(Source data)
========

(** A buffer, and checked accesses to a cell or to an image byte. *)
Definition buffer (h : HT1632) (b : Z) : list Z := default [] (mem h !! Z.to_nat b).
Definition set_buffer (b : Z) (l : list Z) (h : HT1632) : HT1632 :=
  set_mem (<[Z.to_nat b := l]> (mem h)) h.

Definition access (l : list Z) (i : Z) : option Z :=
  if 0 <=? i then l !! Z.to_nat i else None.
Definition store (l : list Z) (i v : Z) : option (list Z) :=
  match access l i with Some _ => Some (<[Z.to_nat i := u8 v]> l) | None => None end.

(** [_tgtBuffer > BUFFER_SECONDARY || _tgtBuffer < 0], negated. *)
Definition target_ok (h : HT1632) : bool :=
  negb ((BUFFER_SECONDARY <? _tgtBuffer h) || (_tgtBuffer h <? 0)).
(** The same with [>=]: a buffer that can be rendered. *)
Definition board_ok (h : HT1632) : bool :=
  negb ((BUFFER_SECONDARY <=? _tgtBuffer h) || (_tgtBuffer h <? 0)).

(** ** Lower level: the lines *)

Definition pinWrite (h : HT1632) (l : line) (v : GpioValue) : ht_event :=
  if _burstReady h then Store (mask_of h l) v else Call (op_write (pin_of h l) v).

Definition outputCLK_Pulse (h : HT1632) : list ht_event :=
  [pinWrite h CLK high; pinWrite h CLK low].

(** Data to its level, then one pulse of the write clock. *)
Definition write_bit (h : HT1632) (b : bool) : list ht_event :=
  [pinWrite h DATA (value_of_bool b); pinWrite h WR high; pinWrite h WR low].

(** [writeData]: from bit [len - 1] down. *)
Fixpoint writeData (h : HT1632) (data : Z) (len : nat) : list ht_event :=
  match len with
  | O => []
  | S len =>
      write_bit h (negb (Z.land data (Z.shiftl 1 (Z.of_nat len)) =? 0)) ++ writeData h data len
  end.

(** [writeDataRev]: from bit 0 up. *)
Fixpoint writeDataRev (h : HT1632) (data : Z) (len : nat) : list ht_event :=
  match len with
  | O => []
  | S len =>
      write_bit h (negb (Z.land data 1 =? 0)) ++ writeDataRev h (Z.shiftr data 1) len
  end.

Definition writeSingleBit (h : HT1632) : list ht_event := write_bit h false.

Definition writeCommand (h : HT1632) (data : Z) : list ht_event :=
  writeData h data HT1632_CMD_LEN ++ writeSingleBit h.

Definition pulses (h : HT1632) (n : Z) : list ht_event :=
  concat (replicate (Z.to_nat n) (outputCLK_Pulse h)).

========

**Your instructions:**
The lines above are to be retyped exactly, with none omitted.

**Task answer:**
(** A buffer, and checked accesses to a cell or to an image byte. *)
Definition buffer (h : HT1632) (b : Z) : list Z := default [] (mem h !! Z.to_nat b).
Definition set_buffer (b : Z) (l : list Z) (h : HT1632) : HT1632 :=
  set_mem (<[Z.to_nat b := l]> (mem h)) h.

Definition access (l : list Z) (i : Z) : option Z :=
  if 0 <=? i then l !! Z.to_nat i else None.
Definition store (l : list Z) (i v : Z) : option (list Z) :=
  match access l i with Some _ => Some (<[Z.to_nat i := u8 v]> l) | None => None end.

(** [_tgtBuffer > BUFFER_SECONDARY || _tgtBuffer < 0], negated. *)
Definition target_ok (h : HT1632) : bool :=
  negb ((BUFFER_SECONDARY <? _tgtBuffer h) || (_tgtBuffer h <? 0)).
(** The same with [>=]: a buffer that can be rendered. *)
Definition board_ok (h : HT1632) : bool :=
  negb ((BUFFER_SECONDARY <=? _tgtBuffer h) || (_tgtBuffer h <? 0)).

(** ** Lower level: the lines *)

Definition pinWrite (h : HT1632) (l : line) (v : GpioValue) : ht_event :=
  if _burstReady h then Store (mask_of h l) v else Call (op_write (pin_of h l) v).

Definition outputCLK_Pulse (h : HT1632) : list ht_event :=
  [pinWrite h CLK high; pinWrite h CLK low].

(** Data to its level, then one pulse of the write clock. *)
Definition write_bit (h : HT1632) (b : bool) : list ht_event :=
  [pinWrite h DATA (value_of_bool b); pinWrite h WR high; pinWrite h WR low].

(** [writeData]: from bit [len - 1] down. *)
Fixpoint writeData (h : HT1632) (data : Z) (len : nat) : list ht_event :=
  match len with
  | O => []
  | S len =>
      write_bit h (negb (Z.land data (Z.shiftl 1 (Z.of_nat len)) =? 0)) ++ writeData h data len
  end.

(** [writeDataRev]: from bit 0 up. *)
Fixpoint writeDataRev (h : HT1632) (data : Z) (len : nat) : list ht_event :=
  match len with
  | O => []
  | S len =>
      write_bit h (negb (Z.land data 1 =? 0)) ++ writeDataRev h (Z.shiftr data 1) len
  end.

Definition writeSingleBit (h : HT1632) : list ht_event := write_bit h false.

Definition writeCommand (h : HT1632) (data : Z) : list ht_event :=
  writeData h data HT1632_CMD_LEN ++ writeSingleBit h.

Definition pulses (h : HT1632) (n : Z) : list ht_event :=
  concat (replicate (Z.to_nat n) (outputCLK_Pulse h)).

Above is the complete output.